American geopolitical news website

Global Security Review (also known to as GSR, or GlobalSecurityReview.com) is an American website that publishes coverage and analysis of international security and geopolitical affairs. The site was founded in 2017 by Joshua Ball.

== History ==
Since the website launched, its articles have been referenced by both mainstream and niche media outlets in the United States.

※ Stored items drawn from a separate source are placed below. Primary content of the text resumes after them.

(* ===== verification/Locator.v ===== *)
(** * Locators ([crates/text/src/locator.rs])

    Identifiers for positions of a dense order: sequences of [u64] compared
    lexicographically.  [between] runs along both sequences, the left padded
    with [u64::MIN] and the right with [u64::MAX]. *)
From stdpp Require Import base numbers option list.
From Stdlib Require Import Lia.
From S2P Require Import Prelude SumTree Keyed.

Record Locator := MkLocator { digits : list N }.

Definition locator_min : Locator := MkLocator [0%N].
Definition locator_max : Locator := MkLocator [U64_MAX].

#[export] Instance Locator_ord : Ord Locator := λ a b, cmp (digits a) (digits b).

(** [u64::saturating_sub]; [N] subtraction is truncated. *)
Definition saturating_sub (a b : N) : N := (a - b)%N.

(** One round of the loop of [between]. *)
Definition mid_digit (lhs rhs : N) : N :=
  wrap 64 (lhs + N.shiftr (saturating_sub rhs lhs) 48).

(** [for (lhs, rhs) in lhs.zip(rhs)] over the padded iterators. *)
Definition between_step (s : list N * list N * list N) :
  outcome ((list N * list N * list N) + list N) :=
  let '(lhs, rhs, location) := s in
  let l := match lhs with [] => 0%N | l :: _ => l end in
  let r := match rhs with [] => U64_MAX | r :: _ => r end in
  let mid := mid_digit l r in
  let location := location ++ [mid] in
  if (l <? mid)%N then Ret (inr location) else Ret (inl (tail lhs, tail rhs, location)).

Definition between_fuel (lhs rhs : Locator) : nat :=
  S (S (max (length (digits lhs)) (length (digits rhs)))).

Definition between (lhs rhs : Locator) : outcome Locator :=
  let* location := loop between_step (between_fuel lhs rhs) (digits lhs, digits rhs, []) in
  Ret (MkLocator location).

Definition locator_len (l : Locator) : nat := length (digits l).
Definition locator_is_empty (l : Locator) : bool := locator_len l =? 0.

(** [assign] resizes and copies. *)
Definition assign (self other : Locator) : Locator := MkLocator (digits other).

(** [impl Item, KeyedItem, ContextLessSummary for Locator] *)
#[export] Instance Locator_item : Item Locator Locator := λ l, l.
#[export] Instance Locator_keyed : KeyedItem Locator Locator := λ l, l.
#[export] Instance Locator_summary : Summary Locator :=
  {| zero := locator_min; add_summary := assign |}.

(** ** The order *)
#[export] Instance Locator_ord_laws : OrdLaws Locator.
Proof.
  split; unfold cmp, Locator_ord.
  - intros [a] [b]. rewrite cmp_eq. simpl. split; congruence.
  - intros a b. apply cmp_antisym.
  - intros a b c. apply cmp_lt_trans.
Qed.

Definition digit_ok (d : N) : Prop := (d < 2 ^ 64)%N.

Lemma mid_digit_bounds l r :
  digit_ok l → digit_ok r → (l <= r)%N →
  mid_digit l r = (l + (r - l) / 2 ^ 48)%N ∧ (l <= mid_digit l r)%N ∧
  (l < r → mid_digit l r < r)%N.
Proof.
  unfold digit_ok, mid_digit, saturating_sub. intros Hl Hr Hle.
  rewrite N.shiftr_div_pow2. set (q := ((r - l) / 2 ^ 48)%N).
  assert (q <= (r - l) / 2 ^ 1 ∧ q <= r - l)%N as [Hq Hq'].
  { split; [apply N.div_le_compat_l; by vm_compute|].
    apply N.Div0.div_le_upper_bound. nia. }
  rewrite wrap_small by lia. split; [done|]. split; [lia|]. intros Hlt.
  enough (q < r - l)%N by lia. apply (N.le_lt_trans _ _ _ Hq). apply N.div_lt; lia.
Qed.

Lemma mid_digit_sat l r : digit_ok l → (r <= l)%N → mid_digit l r = l.
Proof.
  unfold digit_ok, mid_digit, saturating_sub. intros Hl Hle.
  replace (r - l)%N with 0%N by lia. rewrite N.shiftr_0_l, N.add_0_r. by apply wrap_small.
Qed.

(** What the loop adds to the location. *)
Definition between_post (l r q : list N) : Prop :=
  Forall digit_ok q ∧ (∃ q' d, q = q' ++ [d] ∧ d ≠ 0%N) ∧ cmp l q = Lt ∧
  (cmp l r = Lt → last r ≠ Some 0%N → cmp q r = Lt).

Lemma cmp_cons (x y : N) (a b : list N) : cmp (x :: a) (y :: b) = then_with (cmp x y) (cmp a b).
Proof. done. Qed.

Lemma digit_cmp_lt (a b : N) : cmp a b = Lt ↔ (a < b)%N.
Proof. apply N.compare_lt_iff. Qed.

(** The padded heads. *)
Definition head_lhs (l : list N) : N := match l with [] => 0%N | d :: _ => d end.
Definition head_rhs (r : list N) : N := match r with [] => U64_MAX | d :: _ => d end.

Lemma head_ok l r : Forall digit_ok l → Forall digit_ok r → digit_ok (head_lhs l) ∧ digit_ok (head_rhs r).
Proof. intros Hl Hr. split; [destruct Hl|destruct Hr]; done. Qed.

Lemma last_tail_nonzero (d : N) r : last (d :: r) ≠ Some 0%N → r ≠ [] → last r ≠ Some 0%N.
Proof. destruct r; done. Qed.

(** The last round: a digit above the left one. *)
Lemma between_stop l r :
  Forall digit_ok l → Forall digit_ok r → (head_lhs l < mid_digit (head_lhs l) (head_rhs r))%N →
  between_post l r [mid_digit (head_lhs l) (head_rhs r)].
Proof.
  intros Hl Hr Hlt. destruct (head_ok l r Hl Hr) as [Hdl Hdr].
  assert (head_lhs l < head_rhs r)%N as Hlr.
  { destruct (N.lt_ge_cases (head_lhs l) (head_rhs r)); [done|]. rewrite mid_digit_sat in Hlt by done. lia. }
  destruct (mid_digit_bounds (head_lhs l) (head_rhs r)) as (_ & _ & Hm); [done|done|lia|].
  specialize (Hm Hlr). split_and!.
  - constructor; [|constructor]. unfold digit_ok in *. lia.
  - exists [], (mid_digit (head_lhs l) (head_rhs r)). split; [done|lia].
  - destruct l as [|d l]; [done|]. simpl in *. rewrite cmp_cons. by apply digit_cmp_lt in Hlt as ->.
  - intros Hc _. destruct r as [|d r]; [by destruct l|]. simpl in *. rewrite cmp_cons.
    by apply digit_cmp_lt in Hm as ->.
Qed.

(** A round that goes on: the digit is the left one. *)
Lemma between_continue l r q :
  Forall digit_ok l → Forall digit_ok r → mid_digit (head_lhs l) (head_rhs r) = head_lhs l →
  between_post (tail l) (tail r) q → between_post l r (mid_digit (head_lhs l) (head_rhs r) :: q).
Proof.
  intros Hl Hr Hmid (Hq & (q' & d & -> & Hd) & Hlt & Hrt). rewrite Hmid.
  destruct (head_ok l r Hl Hr) as [Hdl Hdr]. split_and!.
  - by constructor.
  - by exists (head_lhs l :: q'), d.
  - destruct l as [|x l]; [done|]. simpl. rewrite cmp_cons, cmp_refl. done.
  - intros Hc Hz. destruct r as [|y r]; [by destruct l|]. rewrite cmp_cons. simpl in *.
    destruct l as [|x l]; simpl in *.
    + destruct (decide (y = 0%N)) as [->|Hy].
      * simpl. assert (r ≠ []) as Hr' by (by intros ->). apply Hrt; [by destruct r|].
        by apply (last_tail_nonzero 0%N).
      * assert (cmp 0%N y = Lt) as -> by (apply digit_cmp_lt; lia). done.
    + rewrite cmp_cons in Hc. destruct (cmp x y) eqn:E; simpl in *; [|done|done].
      apply Hrt; [done|]. apply (last_tail_nonzero y); [done|]. intros ->. by destruct l.
Qed.

Lemma between_loop fuel l r loc :
  Forall digit_ok l → Forall digit_ok r → max (length l) (length r) + 1 < fuel →
  ∃ q, loop between_step fuel (l, r, loc) = Ret (loc ++ q) ∧ between_post l r q ∧
    length q ≤ max (length l) (length r) + 1.
Proof.
  revert l r loc. induction fuel as [|fuel IH]; intros l r loc Hl Hr Hf; [lia|]. simpl loop.
  change (match l with [] => 0%N | d :: _ => d end) with (head_lhs l).
  change (match r with [] => U64_MAX | d :: _ => d end) with (head_rhs r).
  destruct (head_ok l r Hl Hr) as [Hdl Hdr].
  destruct (N.ltb_spec (head_lhs l) (mid_digit (head_lhs l) (head_rhs r))) as [Hlt|Hge].
  - eexists. split_and!; [reflexivity|by apply between_stop|simpl; lia].
  - assert (mid_digit (head_lhs l) (head_rhs r) = head_lhs l) as Hmid.
    { destruct (N.le_gt_cases (head_lhs l) (head_rhs r)).
      - destruct (mid_digit_bounds (head_lhs l) (head_rhs r)) as (_ & ? & _); [done..|]. lia.
      - apply mid_digit_sat; [done|lia]. }
    destruct (decide (l = [] ∧ r = [])) as [[-> ->]|Hne].
    { vm_compute in Hge. done. }
    destruct (IH (tail l) (tail r) (loc ++ [mid_digit (head_lhs l) (head_rhs r)])) as (q & Hq & Hpost & Hlen).
    { by destruct Hl. }
    { by destruct Hr. }
    { destruct l, r; simpl in *; try tauto; lia. }
    eexists. split_and!; [rewrite Hq, <-app_assoc; reflexivity|by apply between_continue|].
    destruct l, r; simpl in *; try tauto; lia.
Qed.

(** ** Theorems *)

(** The locators of the program: [min], and those [between] makes. *)
Definition locator_ok (l : Locator) : Prop :=
  Forall digit_ok (digits l) ∧ digits l ≠ [] ∧ (last (digits l) ≠ Some 0%N ∨ l = locator_min).

Lemma not_below_min (l : Locator) : digits l ≠ [] → cmp l locator_min ≠ Lt.
Proof.
  destruct l as [[|d l]]; [done|]. intros _. unfold cmp at 1, Locator_ord. simpl digits. rewrite cmp_cons.
  assert (cmp d 0%N ≠ Lt) by (rewrite digit_cmp_lt; lia). destruct (cmp d 0%N); [|done|done].
  by destruct l.
Qed.

Lemma between_spec (lhs rhs : Locator) :
  locator_ok lhs → locator_ok rhs → olt lhs rhs →
  returns (between lhs rhs) (λ m, locator_ok m ∧ olt lhs m ∧ olt m rhs ∧
    locator_len m ≤ max (locator_len lhs) (locator_len rhs) + 1).
Proof.
  intros (Hl & Hnl & _) (Hr & Hnr & Hz) Hlt. unfold between, between_fuel.
  destruct (between_loop (S (S (max (length (digits lhs)) (length (digits rhs))))) (digits lhs) (digits rhs) [])
    as (q & -> & (Hq & (q' & d & -> & Hd) & Hlq & Hqr) & Hlen); [done|done|lia|].
  apply returns_Ret. simpl. split_and!; [|exact Hlq| |done].
  - split_and!; simpl; [done|by destruct q'|]. left. rewrite last_snoc. congruence.
  - apply Hqr; [done|]. destruct Hz as [?| ->]; [done|]. by apply not_below_min in Hlt.
Qed.

(** C39: Density: between any two locators of the program [between] returns one
    that is strictly between them, is again such a locator, and is at most one
    digit longer than both; so positions can be inserted anywhere, for ever,
    without renumbering. *)
Theorem between_dense (lhs rhs : Locator) :
  locator_ok lhs → locator_ok rhs → olt lhs rhs →
  returns (between lhs rhs) (λ m, locator_ok m ∧ olt lhs m ∧ olt m rhs ∧
    locator_len m ≤ max (locator_len lhs) (locator_len rhs) + 1).
Proof. apply between_spec. Qed.

Lemma between_dense_witness :
  returns (between locator_min locator_max) (λ m, locator_ok m ∧ olt locator_min m ∧ olt m locator_max ∧
    locator_len m ≤ 2).
Proof.
  apply (between_dense locator_min locator_max); [| |reflexivity];
    (split; [repeat constructor|split; [discriminate|]]); [right; reflexivity|left; discriminate].
Defined.

(** Appending at the end, over and over. *)
Fixpoint sequential_append (n : nat) : outcome Locator :=
  match n with
  | 0 => Ret locator_min
  | S n => let* prev := sequential_append n in between prev locator_max
  end.

Lemma between_max_step a :
  (a <= 2 ^ 63)%N →
  ∃ b, between (MkLocator [a]) locator_max = Ret (MkLocator [b]) ∧ (b <= a + 65535)%N.
Proof.
  intros Ha. set (b := mid_digit a U64_MAX). exists b.
  assert (digit_ok a ∧ digit_ok U64_MAX) as [Hda Hdm] by (split; unfold digit_ok, U64_MAX; lia).
  destruct (mid_digit_bounds a U64_MAX Hda Hdm) as (Hb & _); [unfold U64_MAX; lia|]. fold b in Hb.
  assert (1 <= (U64_MAX - a) / 2 ^ 48 ∧ (U64_MAX - a) / 2 ^ 48 <= 65535)%N as [H1 H2].
  { split.
    - apply N.div_le_lower_bound; unfold U64_MAX; lia.
    - apply N.lt_succ_r. apply N.Div0.div_lt_upper_bound. unfold U64_MAX. lia. }
  split; [|lia]. unfold between, between_fuel. simpl. fold b.
  destruct (N.ltb_spec a b); [done|lia].
Qed.

(** C38: Typing at the end of a buffer keeps locators one digit long: the first
    2^47 sequential appends all return locators of length one. *)
Theorem sequential_append_depth (n : nat) :
  (N.of_nat n <= 2 ^ 47)%N → returns (sequential_append n) (λ l, locator_len l = 1).
Proof.
  intros Hn. apply (returns_mono _ (λ l, ∃ a, l = MkLocator [a] ∧ (a <= 65535 * N.of_nat n)%N));
    [|by intros l (a & -> & _)].
  induction n as [|n IH]; simpl.
  - apply returns_Ret. exists 0%N. split; [done|lia].
  - destruct IH as (l & -> & a & -> & Ha); [lia|].
    destruct (between_max_step a) as (b & -> & Hb); [lia|]. apply returns_Ret. exists b. split; [done|lia].
Qed.

Lemma sequential_append_depth_witness : returns (sequential_append 100) (λ l, locator_len l = 1).
Proof. apply (sequential_append_depth 100). vm_compute. discriminate. Defined.

(** A right end with a trailing zero digit (which [between] never makes, but
    the crate's random test may draw) is not respected: the result is above it. *)
Theorem between_trailing_zero :
  let lhs := MkLocator [5%N] in let rhs := MkLocator [5%N; 0%N] in
  olt lhs rhs ∧ between lhs rhs = Ret (MkLocator [5%N; 0%N; 65535%N]) ∧
  olt rhs (MkLocator [5%N; 0%N; 65535%N]).
Proof. vm_compute. done. Qed.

Bloomberg, Small Wars Journal, and HuffPost have cited or quoted reports published by Global Security Review between October 2017 and July 2018. Additionally, A Shift in the International Security Environment: Potential Implications for Defense, a July 20, 2018 report published by the Congressional Research Service, cited a GSR report under "Articles on Countering Russia's Hybrid Warfare Tactics."

In the international media, analyses of the future geopolitical order published by Global Security Review were featured in articles published by the Dutch financial newspaper Het Financieele Dagblad and the Argentinian news outlet Urgente24.

In January 2018, a report detailing Chinese construction activity along the North Korean border was referenced in a video produced, released, and distributed by the Lee Kuan Yew School of Public Policy.

November 2024, the Global Security Review was relaunched with a focus on deterrence. The site features commentary and focuses on Arms Control & Nonproliferation, Strategic Adversaries, Allies & Extended Deterrence, Emerging Threats, Deterrence & Foreign Policy and Space Deterrence & Conflict. The website was relaunched with more recent content and a new editorial staff and new authors.